Talkshow RS Al Irsyad: Cedera Olahraga Pada Lutut

Rs-alirsyadsurabaya.co.id-Cedera olahraga bisa terjadi kapan saja dan kepada siapa saja. Sering kali cedera terjadi pada lutut yang dapat menganggu keberlanjutan aktivitas seseorang.

Tema talkshow yang diadakan di FM 93,8 Radio Muslim Surabaya ini disampaikan langsung oleh Dr. dr Dwikora Novembri Utomo, Sp.OT (K) FICS, selaku Dokter Spesialis Ortopedi Rumah Sakit (RS) Al Irsyad Surabaya pada Kamis sore (24/10).

Menurut dr. Dwikora persentase berdasarkan artikel ilmiah menyebutkan bahwa lutut paling banyak mengalami cedera. Oleh sebab itu, dr Dwikora mengambil tema tersebut agar masyarakat awam mengenal lebih dalam apa penyebab dari cedera pada lutut dan cara penanganannya.

“Dari sisi tindakan, cedera dalam lutut itu sebesar 60 persen dari cedera bagian yang lainnya,” ujar Ketua Arthroplasty dan Sport Injury Center RS Al Irsyad.

Sebagian besar cedera minor seperti luka dan memar akan sembuh dengan sendirinya, namun beberapa cedera tertentu dapat menyebabkan kondisi serius yang dalam jangka panjang dapat mempengaruhi fungsi lutut.

Cedera olahraga terjadi karena beberapa sebab. “Biasanya kurang melakukan pemanasan, trauma akibat gerakan yang sama yang diulang-ulang pada latihan olahraga tertentu. Bisa juga karena fasilitas olahraga seperti sepatu yang kurang tepat atau bahkan terlalu kelelahan namun masih dipaksakan sehingga dapat mengakibatkan cedera,” lanjut dr. Dwikiora.

Salah satu cedera lutut yang sering dialami oleh masyarakat adalah keseleo atau robeknya ligamen silang anterior/anterior cruciate ligament (ACL). Tulang-tulang pada lutut dihubungkan oleh ligamen, yang fungsinya untuk menyatukan tulang dan menjaga agar lutut tetap stabil.

Cedera ACL ini dapat disebabkan oleh perubahan arah gerakan yang mendadak, gerakan yang berhenti secara tiba-tiba, pendaratan yang buruk setelah melompat, atau bertabrakan langsung.

Pemeriksaan Fisik itu Penting

Ketika mengalami cedera, penanganan paling baik yang dianjurkan oleh dr. Dwikora adalah segeralah memeriksakan kepada seorang ahli di bidangya, sebab jika dibiarkan maka orang atau atlet yang mengalami cedera tersebut akan berjalan dan berlari lututnya tidak stabil, kemudian juga akan mengalami kelemahan pada kedua kaki.

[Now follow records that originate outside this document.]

(** * VaultX: the cryptographic vault engine

    A shallow embedding of the VaultX client (TypeScript) and the properties
    of its vault engine: the session store ([authStore.ts]), key derivation
    ([keyDerivation.ts]), the document envelope ([encryption.ts]), shard
    upload with compensation ([storageService.ts]) and the fragmentation
    protocol.

    Conventions.
    - A JavaScript string is a [string], a character being a code unit
      below 256; every string the engine builds (hex, Base64, PINs,
      identifiers) is ASCII.
    - A crypto-js [WordArray] is the list of its significant bytes.
    - [async] functions are written in state-passing style: whatever the
      outside world answers (random bytes, the identity provider, the blob
      store, the clock) is an explicit input.
    - [null]/[undefined] is [None]. *)

From Stdlib Require Import ZArith NArith List String Ascii Bool Lia.
From Stdlib.Strings Require Import Byte.
From Stdlib Require Import Permutation Sorting.Sorted.
From stdpp Require Import base option list strings gmap pretty sorting.

Import ListNotations.
Local Open Scope string_scope.
Local Open Scope list_scope.

(** ** Bytes and characters *)

Definition WordArray := list byte.

Definition byte_of_N (n : N) : byte := byte_of_ascii (ascii_of_N n).

(** [str.indexOf(c)] *)
Fixpoint indexOf (c : ascii) (s : string) : option nat :=
  match s with
  | EmptyString => None
  | String a s' =>
      if Ascii.eqb a c then Some 0%nat
      else match indexOf c s' with Some i => Some (S i) | None => None end
  end.

(** [str.substring(0, n)] and [str.substring(n)] *)
Fixpoint take_str (n : nat) (s : string) : string :=
  match n, s with
  | S n', String a s' => String a (take_str n' s')
  | _, _ => EmptyString
  end.

Fixpoint drop_str (n : nat) (s : string) : string :=
  match n, s with
  | S n', String _ s' => drop_str n' s'
  | _, _ => s
  end.
Lemma X3_return_restores_sold_stock_witness :
  let st1 :=
    snd (MemStorage.createSale (sample_sale None 15000)
           [sample_line "P" 3 5000] store_P5) in
  let st2 := snd (MemStorage.createReturn (sample_return "P" 3) st1) in
  exists p' : Product.t,
    JsMap.get "P" (products st2) = Some p' /\
    Product.quantity p' = 5 /\
    same_listing (sample_product "P" 5 350 true) p'.
Proof.
  exact (X3_return_restores_sold_stock store_P5 (sample_sale None 15000)
           (sample_line "P" 3 5000) (sample_return "P" 3) _
           eq_refl eq_refl eq_refl).
Defined.

Lemma createSale_line_log (sale : Sale.t) (it : InsertSaleItem.t)
    (st : Store) :
  fresh_ids st ->
  Sale.userId sale <> "" ->
  exists recorded : list StockMovement.t,
    JsMap.values
      (stockMovements (snd (MemStorage.createSale_line sale it st)))
      = JsMap.values (stockMovements st) ++ recorded /\
    Forall2 (sale_movement sale)
      (filter (fun l => JsMap.has (InsertSaleItem.productId l) (products st))
              [it])
      recorded.
Proof.
  intros Hf Hu. rewrite createSale_line_eq.
  assert (Ht : truthy (Some (Sale.userId sale)) = true)
    by (simpl; apply String.eqb_neq in Hu; now rewrite Hu).
  match goal with
  | |- context [MemStorage.updateProductStock ?a ?b ?c ?d ?e ?s] =>
      set (st1 := s)
  end.
  simpl filter. unfold JsMap.has.
  destruct (JsMap.get (InsertSaleItem.productId it) (products st))
    as [q|] eqn:Hq.
  - assert (Hq1 : JsMap.get (InsertSaleItem.productId it) (products st1)
                  = Some q) by exact Hq.
    match goal with
    | |- context [MemStorage.updateProductStock ?a ?b ?c ?d ?e st1] =>
        destruct (updateProductStock_found a b c d e st1 q Hq1)
          as (_ & _ & Hm & _)
    end.
    rewrite Hm, Ht. eexists. split.
    + apply values_set_fresh. apply fresh_from_now.
      unfold st1. simpl. apply fresh_from_S, Hf.
    + constructor; [|constructor]. unfold sale_movement. now repeat split.
  - rewrite updateProductStock_missing by exact Hq.
    exists []. split; [now rewrite app_nil_r | constructor].
Qed.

“Nah bagaimana kita bisa tahu, memang harus berobat kepada seorang ahli ortopedi kemudian akan diperiksa. Pemeriksaan fisik itu sangat penting, sehingga seorang dokter dididik untuk bisa melakukan pemeriksaan fisik yang benar. Dari situlah akan tahu sebab dan jenis dari cedera tersebut,” jelas dr. Dwikora.

Karena ada beberapa pemeriksaan yang sifatnya spesifik dilakukan. Setelah itu, baru pemeriksaan penunjang, biasanya dengan rontgen dulu, dilihat apakah ada tulang yang tercabut.

Harus sering berhati-hati jika kondisi yang terlihat ketika di foto itu normal, namun belum tentu tidak ada cedera apapun. “Biasanya setelah difoto kemudian terlihat normal itu maka dianggap baik-baik saja, nah di sini terkadang ada kesalahan. Foto itu melihat kelainan-kelainan tulang tidak sampai pada jaringan lunak sehingga perlu pemeriksaan lebih mendalam lagi,” lanjutnya.

Dr. Dwikora menambahkan, untuk mengetahui kelainan yang terjadi pada jaringan lunak, maka perlu pemeriksaan lagi menggunakan MRI. Kemudian baru ditangani melalui 2 tahap terapi, terapi awal dan terapi definitif. Terapi awal bisa disiapkan otot atau sendinya dan bisa dioperasi juga.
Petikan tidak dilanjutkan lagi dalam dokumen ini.